Lemma read_pairs_text f q qs r :
  Forall quoted_ok (q :: qs) -> (length qs < f)%nat ->
  read_pairs f (comma_separated (map quoted_text (q :: qs)) ++ x7d :: r) = Some (map quoted_pair (q :: qs), r).
Proof.
  revert f q. induction qs as [|q' qs IH]; intros f q Hq Hf; inversion Hq as [|?? Hq1 Hq2]; subst.
  - destruct f; [simpl in Hf; lia|]. change (comma_separated (map quoted_text [q])) with (quoted_text q). by rewrite read_pair_step.
  - destruct f as [|f]; [simpl in Hf; lia|].
    change (comma_separated (map quoted_text (q :: q' :: qs))) with (quoted_text q ++ [x2c] ++ comma_separated (map quoted_text (q' :: qs))).
    rewrite <- !app_assoc. cbn [app]. rewrite read_pair_step by done. rewrite IH; [done|done|simpl in Hf; lia].
Qed.

Lemma quoted_text_length q : (1 <= length (quoted_text q))%nat.
Proof. unfold quoted_text, pair_text. rewrite !length_app. cbn [length]. lia. Qed.

Lemma comma_separated_length qs : (length qs <= length (comma_separated (map quoted_text qs)))%nat.
Proof.
  induction qs as [|q [|q' qs] IH]; [done|apply quoted_text_length|].
  change (comma_separated (map quoted_text (q :: q' :: qs))) with (quoted_text q ++ [x2c] ++ comma_separated (map quoted_text (q' :: qs))).
  rewrite !length_app. cbn [length] in *. lia.
Qed.

Lemma read_name_name n b r : forallb name_byte n = true -> name_byte b = false -> read_name (n ++ b :: r) = (n, b :: r).
Proof.
  intros Hn Hb. induction n as [|c n IH]; cbn [app read_name forallb] in *; [by rewrite Hb|].
  apply andb_prop in Hn as [Hc Hn]. by rewrite Hc, (IH Hn).
Qed.

(** A line of a label set reads as its name, its pairs and its value. *)
Lemma read_line_labelled n q qs value :
  forallb name_byte (bytes_of n) = true -> Forall quoted_ok (q :: qs) ->
  read_line (series_line n ([x7b] ++ comma_separated (map quoted_text (q :: qs)) ++ [x7d]) value)
  = Some (n, map quoted_pair (q :: qs), string_of value).
Proof.
  intros Hn Hq. unfold series_line, read_line. cbn [app]. rewrite read_name_name by done. rewrite <- app_assoc. cbn [app].
  rewrite read_pairs_text; [by rewrite string_of_bytes_of|done|].
  rewrite length_app. pose proof (comma_separated_length (q :: qs)). simpl in *. lia.
Qed.

Lemma read_line_plain n value : forallb name_byte (bytes_of n) = true -> read_line (series_line n [] value) = Some (n, [], string_of value).
Proof. intros Hn. unfold series_line, read_line. cbn [app]. rewrite read_name_name by done. by rewrite string_of_bytes_of. Qed.

(** The pairs of a label set. *)
Definition quoted_labels (labels : list (string * string)) (le : option (list byte)) : list Quoted :=
  map (fun p => (fst p, escaped (snd p), snd p)) labels
  ++ match le with Some b => [("le", b, string_of b)] | None => [] end.

Definition line_labels (labels : list (string * string)) (le : option (list byte)) : list (string * string) :=
  match le with Some b => with_le labels b | None => labels end.

Lemma quoted_labels_text labels le :
  map quoted_text (quoted_labels labels le) =
  map (fun '(n, v) => pair_text n (escaped v)) labels ++ match le with Some b => [pair_text "le" b] | None => [] end.
Proof. unfold quoted_labels. rewrite map_app, map_map. f_equal; [apply map_ext; by intros [n v]|by destruct le]. Qed.

Lemma labels_text_quoted labels le :
  labels_text labels le =
  match quoted_labels labels le with [] => [] | qs => [x7b] ++ comma_separated (map quoted_text qs) ++ [x7d] end.
Proof.
  unfold labels_text. rewrite <- quoted_labels_text. destruct labels as [|p labels], le as [b|]; done.
Qed.

Lemma quoted_labels_pairs labels le : map quoted_pair (quoted_labels labels le) = line_labels labels le.
Proof.
  unfold quoted_labels, line_labels, with_le. rewrite map_app, map_map. destruct le; cbn [map]; rewrite ?app_nil_r; f_equal;
    (rewrite <- (map_id labels) at 2 || idtac); apply map_ext; by intros [n v].
Qed.

Lemma quoted_labels_ok labels le :
  forallb (fun p => is_name (fst p)) labels = true -> (forall b, le = Some b -> number_like b) -> Forall quoted_ok (quoted_labels labels le).
Proof.
  intros Hl Hle. unfold quoted_labels. apply Forall_app. split.
  - apply Forall_map, Forall_forall. intros [n v] Hp. rewrite forallb_forall in Hl. apply list_elem_of_In, Hl, andb_prop in Hp as [_ Hp].
    split; [exact Hp|apply escaped_quotes].
  - destruct le as [b|]; constructor; [|done]. split; [done|]. by apply plain_quotes, Hle.
Qed.

(** Every line of a series reads as what it says. *)
Lemma read_series n labels le value :
  forallb name_byte (bytes_of n) = true -> forallb (fun p => is_name (fst p)) labels = true -> (forall b, le = Some b -> number_like b) ->
  read_line (series_line n (labels_text labels le) value) = Some (n, line_labels labels le, string_of value).
Proof.
  intros Hn Hl Hle. rewrite labels_text_quoted, <- quoted_labels_pairs. pose proof (quoted_labels_ok _ _ Hl Hle) as Hq.
  destruct (quoted_labels labels le) as [|q qs]; [by apply read_line_plain|by apply read_line_labelled].
Qed.

(** ** Lines end where they should *)

Definition no_lf (bs : list byte) : Prop := Forall (fun b => bool_decide (b = LF) = false) bs.

Lemma no_lf_of (p : byte -> bool) bs : p LF = false -> forallb p bs = true -> no_lf bs.
Proof.
  intros Hp Hb. apply Forall_forall. intros b Hin. apply bool_decide_eq_false. intros ->.
  rewrite forallb_forall in Hb. apply list_elem_of_In, Hb in Hin. by rewrite Hp in Hin.
Qed.

Lemma no_lf_app a b : no_lf a -> no_lf b -> no_lf (a ++ b).
Proof. intros. by apply Forall_app. Qed.

Lemma number_no_lf bs : number_like bs -> no_lf bs.
Proof. by apply no_lf_of. Qed.

Lemma name_no_lf n : forallb name_byte (bytes_of n) = true -> no_lf (bytes_of n).
Proof. by apply no_lf_of. Qed.

Lemma escaped_no_lf v : no_lf (escaped v).
Proof.
  unfold escaped, no_lf. induction (bytes_of v) as [|b bs IH]; [constructor|]. simpl. apply no_lf_app; [|exact IH].
  destruct b; repeat constructor.
Qed.

Lemma is_name_bytes n : is_name n = true -> forallb name_byte (bytes_of n) = true.
Proof. by intros [_ H]%andb_prop. Qed.

Lemma comma_separated_no_lf l : Forall no_lf l -> no_lf (comma_separated l).
Proof.
  induction 1 as [|x l Hx Hl IH]; [constructor|]. destruct l as [|y l]; [exact Hx|].
  apply no_lf_app; [exact Hx|]. apply no_lf_app; [by repeat constructor|exact IH].
Qed.

Lemma quoted_text_no_lf n t : forallb name_byte (bytes_of n) = true -> no_lf t -> no_lf (pair_text n t).
Proof.
  intros Hn Ht. apply no_lf_app; [by apply name_no_lf|]. apply no_lf_app; [by repeat constructor|].
  apply no_lf_app; [done|by repeat constructor].
Qed.

Lemma labels_text_no_lf labels le :
  forallb (fun p => is_name (fst p)) labels = true -> (forall b, le = Some b -> number_like b) -> no_lf (labels_text labels le).
Proof.
  intros Hl Hle. assert (no_lf (comma_separated (map quoted_text (quoted_labels labels le)))) as Hc.
  { rewrite quoted_labels_text. apply comma_separated_no_lf, Forall_app. split.
    - apply Forall_map, Forall_forall. intros [n v] Hp. rewrite forallb_forall in Hl. apply list_elem_of_In, Hl, is_name_bytes in Hp.
      apply quoted_text_no_lf; [exact Hp|apply escaped_no_lf].
    - destruct le as [b|]; constructor; [|done]. apply quoted_text_no_lf; [done|]. by apply number_no_lf, Hle. }
  rewrite labels_text_quoted. destruct (quoted_labels labels le); [constructor|].
  apply no_lf_app; [by repeat constructor|]. apply no_lf_app; [exact Hc|by repeat constructor].
Qed.

(** A line that is read, and what it reads as. *)
Definition line_reads (l : list byte) (x : Line) : Prop := no_lf l /\ is_comment l = false /\ read_line l = Some x.
Definition comment (l : list byte) : Prop := no_lf l /\ is_comment l = true.

Lemma series_reads n labels le value :
  is_name n = true -> forallb (fun p => is_name (fst p)) labels = true -> (forall b, le = Some b -> number_like b) -> number_like value ->
  line_reads (series_line n (labels_text labels le) value) (n, line_labels labels le, string_of value).
Proof.
  intros Hn Hl Hle Hv. pose proof (is_name_bytes n Hn) as Hb. split_and!.
  - apply no_lf_app; [by apply name_no_lf|]. apply no_lf_app; [by apply labels_text_no_lf|].
    apply no_lf_app; [by repeat constructor|by apply number_no_lf].
  - unfold series_line. destruct n as [|c n]; [done|]. change (bytes_of (String c n)) with (Ascii.byte_of_ascii c :: bytes_of n) in *.
    cbn [app is_comment]. apply andb_prop in Hb as [Hc _]. by destruct (Ascii.byte_of_ascii c).
  - by apply read_series.
Qed.

Lemma is_name_suffix n sfx : is_name n = true -> forallb name_byte (bytes_of sfx) = true -> is_name (n +:+ sfx) = true.
Proof.
  unfold is_name. intros [Hn Hb]%andb_prop Hs. rewrite bytes_of_app, forallb_app, Hb, Hs. destruct n; done.
Qed.

Lemma reading_reads s : sample_named s = true -> Forall2 line_reads (reading_lines s) (sample_lines s).
Proof.
  intros [Hn Hl]%andb_prop. unfold reading_lines, sample_lines. destruct (reading_of s) as [v|bs count sum].
  - constructor; [|constructor]. apply (series_reads _ _ None); [done..|apply number_number_like].
  - apply Forall2_app.
    + apply Forall2_fmap_l, Forall2_fmap_r, Forall_Forall2_diag, Forall_forall. intros [b at_] _.
      apply (series_reads _ _ (Some _)); [by apply is_name_suffix|done| |apply dec_number_like]. intros ? [= <-]. apply number_number_like.
    + repeat constructor; try apply series_reads; try (by apply is_name_suffix); try done; auto with numbers.
      all: intros ? [= <-]; done.
Qed.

....

**Instructions to follow:**
Exactly one number is wanted in reply: the count of lines above that hold the string "repeat".

**Result for this exercise:**
7